Data supplied:
§ §

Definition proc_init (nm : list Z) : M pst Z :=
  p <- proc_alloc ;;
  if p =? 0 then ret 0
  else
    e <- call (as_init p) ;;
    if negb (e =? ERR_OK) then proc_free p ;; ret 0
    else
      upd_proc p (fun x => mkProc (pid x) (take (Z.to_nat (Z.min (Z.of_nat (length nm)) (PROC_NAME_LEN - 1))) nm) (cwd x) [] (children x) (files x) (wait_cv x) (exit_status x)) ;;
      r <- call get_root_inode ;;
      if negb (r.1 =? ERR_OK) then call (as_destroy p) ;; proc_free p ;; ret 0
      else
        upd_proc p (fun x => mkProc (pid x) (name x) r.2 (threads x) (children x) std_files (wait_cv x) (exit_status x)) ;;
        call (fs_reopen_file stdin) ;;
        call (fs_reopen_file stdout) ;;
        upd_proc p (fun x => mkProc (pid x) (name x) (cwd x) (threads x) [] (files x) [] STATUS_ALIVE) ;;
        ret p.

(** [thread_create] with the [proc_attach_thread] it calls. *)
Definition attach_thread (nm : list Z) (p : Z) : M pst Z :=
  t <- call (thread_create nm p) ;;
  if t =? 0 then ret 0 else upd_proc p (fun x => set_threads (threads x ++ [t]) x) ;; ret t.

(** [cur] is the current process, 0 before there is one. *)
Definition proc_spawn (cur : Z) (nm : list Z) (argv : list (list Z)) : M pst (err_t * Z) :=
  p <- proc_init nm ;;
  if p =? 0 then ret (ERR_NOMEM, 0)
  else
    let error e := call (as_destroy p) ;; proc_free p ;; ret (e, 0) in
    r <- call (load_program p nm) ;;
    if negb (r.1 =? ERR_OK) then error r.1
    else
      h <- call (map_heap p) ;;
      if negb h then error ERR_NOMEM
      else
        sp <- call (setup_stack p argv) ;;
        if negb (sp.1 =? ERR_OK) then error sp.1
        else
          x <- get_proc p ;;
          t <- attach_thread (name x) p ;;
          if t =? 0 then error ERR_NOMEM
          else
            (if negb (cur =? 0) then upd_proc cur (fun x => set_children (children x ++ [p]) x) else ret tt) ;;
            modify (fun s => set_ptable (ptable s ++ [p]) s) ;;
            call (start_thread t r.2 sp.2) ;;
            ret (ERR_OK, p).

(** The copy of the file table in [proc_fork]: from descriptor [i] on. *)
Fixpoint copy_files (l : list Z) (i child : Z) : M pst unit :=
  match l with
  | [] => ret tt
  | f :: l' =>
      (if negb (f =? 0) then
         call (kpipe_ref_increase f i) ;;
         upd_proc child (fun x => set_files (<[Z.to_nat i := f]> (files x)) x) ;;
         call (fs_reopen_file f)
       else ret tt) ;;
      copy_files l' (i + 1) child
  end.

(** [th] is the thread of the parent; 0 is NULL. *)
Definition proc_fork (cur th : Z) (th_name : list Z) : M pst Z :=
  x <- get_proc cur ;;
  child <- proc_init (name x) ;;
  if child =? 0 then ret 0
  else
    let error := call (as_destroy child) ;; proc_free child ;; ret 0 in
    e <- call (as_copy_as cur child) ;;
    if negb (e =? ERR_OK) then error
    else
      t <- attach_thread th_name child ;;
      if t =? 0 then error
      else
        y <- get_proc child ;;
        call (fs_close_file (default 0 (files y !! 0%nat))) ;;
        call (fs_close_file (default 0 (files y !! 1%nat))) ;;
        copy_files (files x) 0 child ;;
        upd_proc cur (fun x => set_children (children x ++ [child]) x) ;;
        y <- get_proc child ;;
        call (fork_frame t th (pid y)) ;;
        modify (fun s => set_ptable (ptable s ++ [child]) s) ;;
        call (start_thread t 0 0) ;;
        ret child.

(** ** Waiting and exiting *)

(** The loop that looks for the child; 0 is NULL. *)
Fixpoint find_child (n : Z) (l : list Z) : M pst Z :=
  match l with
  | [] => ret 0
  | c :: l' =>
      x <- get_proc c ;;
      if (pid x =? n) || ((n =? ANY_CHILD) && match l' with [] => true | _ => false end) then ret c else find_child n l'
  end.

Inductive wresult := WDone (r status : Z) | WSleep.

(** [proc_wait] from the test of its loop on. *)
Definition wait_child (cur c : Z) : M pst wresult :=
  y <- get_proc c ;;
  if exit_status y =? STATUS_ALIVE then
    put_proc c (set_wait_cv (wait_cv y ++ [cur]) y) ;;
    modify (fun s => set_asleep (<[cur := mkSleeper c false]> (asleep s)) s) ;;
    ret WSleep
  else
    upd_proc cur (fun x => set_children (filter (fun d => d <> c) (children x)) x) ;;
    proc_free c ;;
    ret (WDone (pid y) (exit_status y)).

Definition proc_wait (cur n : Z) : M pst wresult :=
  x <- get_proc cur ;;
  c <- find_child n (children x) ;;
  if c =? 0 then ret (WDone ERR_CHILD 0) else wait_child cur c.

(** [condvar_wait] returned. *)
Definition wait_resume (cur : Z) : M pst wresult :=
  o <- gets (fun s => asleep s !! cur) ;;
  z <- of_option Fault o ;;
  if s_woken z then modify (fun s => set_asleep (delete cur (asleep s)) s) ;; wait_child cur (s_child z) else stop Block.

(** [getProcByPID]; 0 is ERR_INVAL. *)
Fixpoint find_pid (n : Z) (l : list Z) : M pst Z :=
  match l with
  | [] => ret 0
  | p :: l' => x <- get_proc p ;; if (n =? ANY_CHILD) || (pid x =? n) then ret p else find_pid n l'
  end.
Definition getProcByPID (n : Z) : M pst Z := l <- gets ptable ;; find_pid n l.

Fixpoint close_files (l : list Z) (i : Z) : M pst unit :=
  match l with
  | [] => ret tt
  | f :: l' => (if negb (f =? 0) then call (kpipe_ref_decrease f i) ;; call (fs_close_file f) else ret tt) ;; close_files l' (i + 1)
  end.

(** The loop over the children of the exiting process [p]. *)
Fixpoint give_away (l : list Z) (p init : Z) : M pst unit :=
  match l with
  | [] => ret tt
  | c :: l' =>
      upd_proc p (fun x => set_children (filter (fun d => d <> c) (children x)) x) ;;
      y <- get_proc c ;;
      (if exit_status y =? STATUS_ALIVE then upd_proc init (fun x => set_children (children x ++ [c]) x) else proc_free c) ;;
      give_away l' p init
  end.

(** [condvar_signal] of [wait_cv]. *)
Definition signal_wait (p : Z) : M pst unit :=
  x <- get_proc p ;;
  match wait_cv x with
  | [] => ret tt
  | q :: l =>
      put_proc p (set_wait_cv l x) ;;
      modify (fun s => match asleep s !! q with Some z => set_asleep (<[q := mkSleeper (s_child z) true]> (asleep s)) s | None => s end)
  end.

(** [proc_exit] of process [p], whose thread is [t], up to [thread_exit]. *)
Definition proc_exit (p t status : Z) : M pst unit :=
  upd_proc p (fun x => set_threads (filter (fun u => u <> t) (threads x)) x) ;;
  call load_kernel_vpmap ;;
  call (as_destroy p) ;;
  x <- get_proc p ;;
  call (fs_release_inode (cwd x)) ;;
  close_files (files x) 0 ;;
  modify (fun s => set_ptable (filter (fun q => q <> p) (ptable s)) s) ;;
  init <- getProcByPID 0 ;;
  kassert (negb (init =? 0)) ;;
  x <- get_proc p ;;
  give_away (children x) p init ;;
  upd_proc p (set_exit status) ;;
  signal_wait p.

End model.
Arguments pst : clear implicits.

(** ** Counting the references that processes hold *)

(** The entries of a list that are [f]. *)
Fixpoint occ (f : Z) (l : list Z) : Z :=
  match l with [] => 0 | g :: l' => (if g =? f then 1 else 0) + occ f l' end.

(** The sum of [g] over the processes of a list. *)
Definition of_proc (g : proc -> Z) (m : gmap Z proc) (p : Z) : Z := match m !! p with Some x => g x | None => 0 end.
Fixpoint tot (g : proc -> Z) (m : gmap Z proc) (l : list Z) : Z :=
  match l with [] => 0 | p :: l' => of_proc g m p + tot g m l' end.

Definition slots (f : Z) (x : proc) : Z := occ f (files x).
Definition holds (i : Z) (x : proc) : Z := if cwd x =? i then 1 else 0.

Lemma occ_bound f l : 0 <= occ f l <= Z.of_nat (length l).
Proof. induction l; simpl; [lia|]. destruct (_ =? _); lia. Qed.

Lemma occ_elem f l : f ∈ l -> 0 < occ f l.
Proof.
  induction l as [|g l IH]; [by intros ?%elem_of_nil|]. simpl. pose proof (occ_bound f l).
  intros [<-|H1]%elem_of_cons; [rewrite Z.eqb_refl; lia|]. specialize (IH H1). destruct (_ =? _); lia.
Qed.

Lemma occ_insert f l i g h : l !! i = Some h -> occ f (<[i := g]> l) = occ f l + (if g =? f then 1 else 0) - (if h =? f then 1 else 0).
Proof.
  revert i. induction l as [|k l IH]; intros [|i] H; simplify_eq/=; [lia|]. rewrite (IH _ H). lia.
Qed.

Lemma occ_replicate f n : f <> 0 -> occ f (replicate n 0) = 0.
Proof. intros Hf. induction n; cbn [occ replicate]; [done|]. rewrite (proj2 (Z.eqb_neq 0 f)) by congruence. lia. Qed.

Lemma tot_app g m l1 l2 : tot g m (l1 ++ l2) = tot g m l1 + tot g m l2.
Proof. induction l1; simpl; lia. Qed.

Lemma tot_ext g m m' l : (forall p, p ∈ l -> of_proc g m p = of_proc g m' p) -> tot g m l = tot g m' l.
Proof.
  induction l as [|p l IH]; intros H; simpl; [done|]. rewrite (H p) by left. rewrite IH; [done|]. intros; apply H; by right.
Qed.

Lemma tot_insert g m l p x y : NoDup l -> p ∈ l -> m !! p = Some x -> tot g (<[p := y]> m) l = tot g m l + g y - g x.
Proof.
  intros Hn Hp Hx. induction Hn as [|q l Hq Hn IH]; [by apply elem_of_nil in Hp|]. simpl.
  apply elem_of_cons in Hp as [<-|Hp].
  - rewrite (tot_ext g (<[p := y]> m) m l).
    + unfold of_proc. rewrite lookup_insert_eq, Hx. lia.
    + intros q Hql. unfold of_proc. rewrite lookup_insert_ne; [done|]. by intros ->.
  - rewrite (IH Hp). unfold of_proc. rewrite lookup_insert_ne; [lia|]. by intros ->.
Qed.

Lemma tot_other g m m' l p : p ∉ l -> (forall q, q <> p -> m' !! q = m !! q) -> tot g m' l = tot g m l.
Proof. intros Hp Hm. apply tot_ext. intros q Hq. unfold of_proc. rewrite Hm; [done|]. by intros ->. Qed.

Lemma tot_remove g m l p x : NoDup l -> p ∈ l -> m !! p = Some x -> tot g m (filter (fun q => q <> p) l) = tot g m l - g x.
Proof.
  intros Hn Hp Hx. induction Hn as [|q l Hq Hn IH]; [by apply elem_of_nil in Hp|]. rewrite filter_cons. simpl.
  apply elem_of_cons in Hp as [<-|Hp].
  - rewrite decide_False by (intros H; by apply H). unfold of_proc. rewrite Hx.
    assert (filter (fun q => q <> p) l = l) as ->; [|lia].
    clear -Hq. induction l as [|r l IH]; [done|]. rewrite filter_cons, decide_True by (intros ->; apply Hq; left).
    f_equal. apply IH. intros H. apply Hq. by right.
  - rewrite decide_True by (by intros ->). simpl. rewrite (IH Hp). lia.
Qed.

§ §

Work required: Produce a word-for-word copy of everything above from the line holding "upd_proc p (fun x => set_threads (filter" down to the line holding "match l with [] => 0 | p", with both of those lines kept.

Answer to the exercise:
  upd_proc p (fun x => set_threads (filter (fun u => u <> t) (threads x)) x) ;;
  call load_kernel_vpmap ;;
  call (as_destroy p) ;;
  x <- get_proc p ;;
  call (fs_release_inode (cwd x)) ;;
  close_files (files x) 0 ;;
  modify (fun s => set_ptable (filter (fun q => q <> p) (ptable s)) s) ;;
  init <- getProcByPID 0 ;;
  kassert (negb (init =? 0)) ;;
  x <- get_proc p ;;
  give_away (children x) p init ;;
  upd_proc p (set_exit status) ;;
  signal_wait p.

End model.
Arguments pst : clear implicits.

(** ** Counting the references that processes hold *)

(** The entries of a list that are [f]. *)
Fixpoint occ (f : Z) (l : list Z) : Z :=
  match l with [] => 0 | g :: l' => (if g =? f then 1 else 0) + occ f l' end.

(** The sum of [g] over the processes of a list. *)
Definition of_proc (g : proc -> Z) (m : gmap Z proc) (p : Z) : Z := match m !! p with Some x => g x | None => 0 end.
Fixpoint tot (g : proc -> Z) (m : gmap Z proc) (l : list Z) : Z :=
  match l with [] => 0 | p :: l' => of_proc g m p + tot g m l' end.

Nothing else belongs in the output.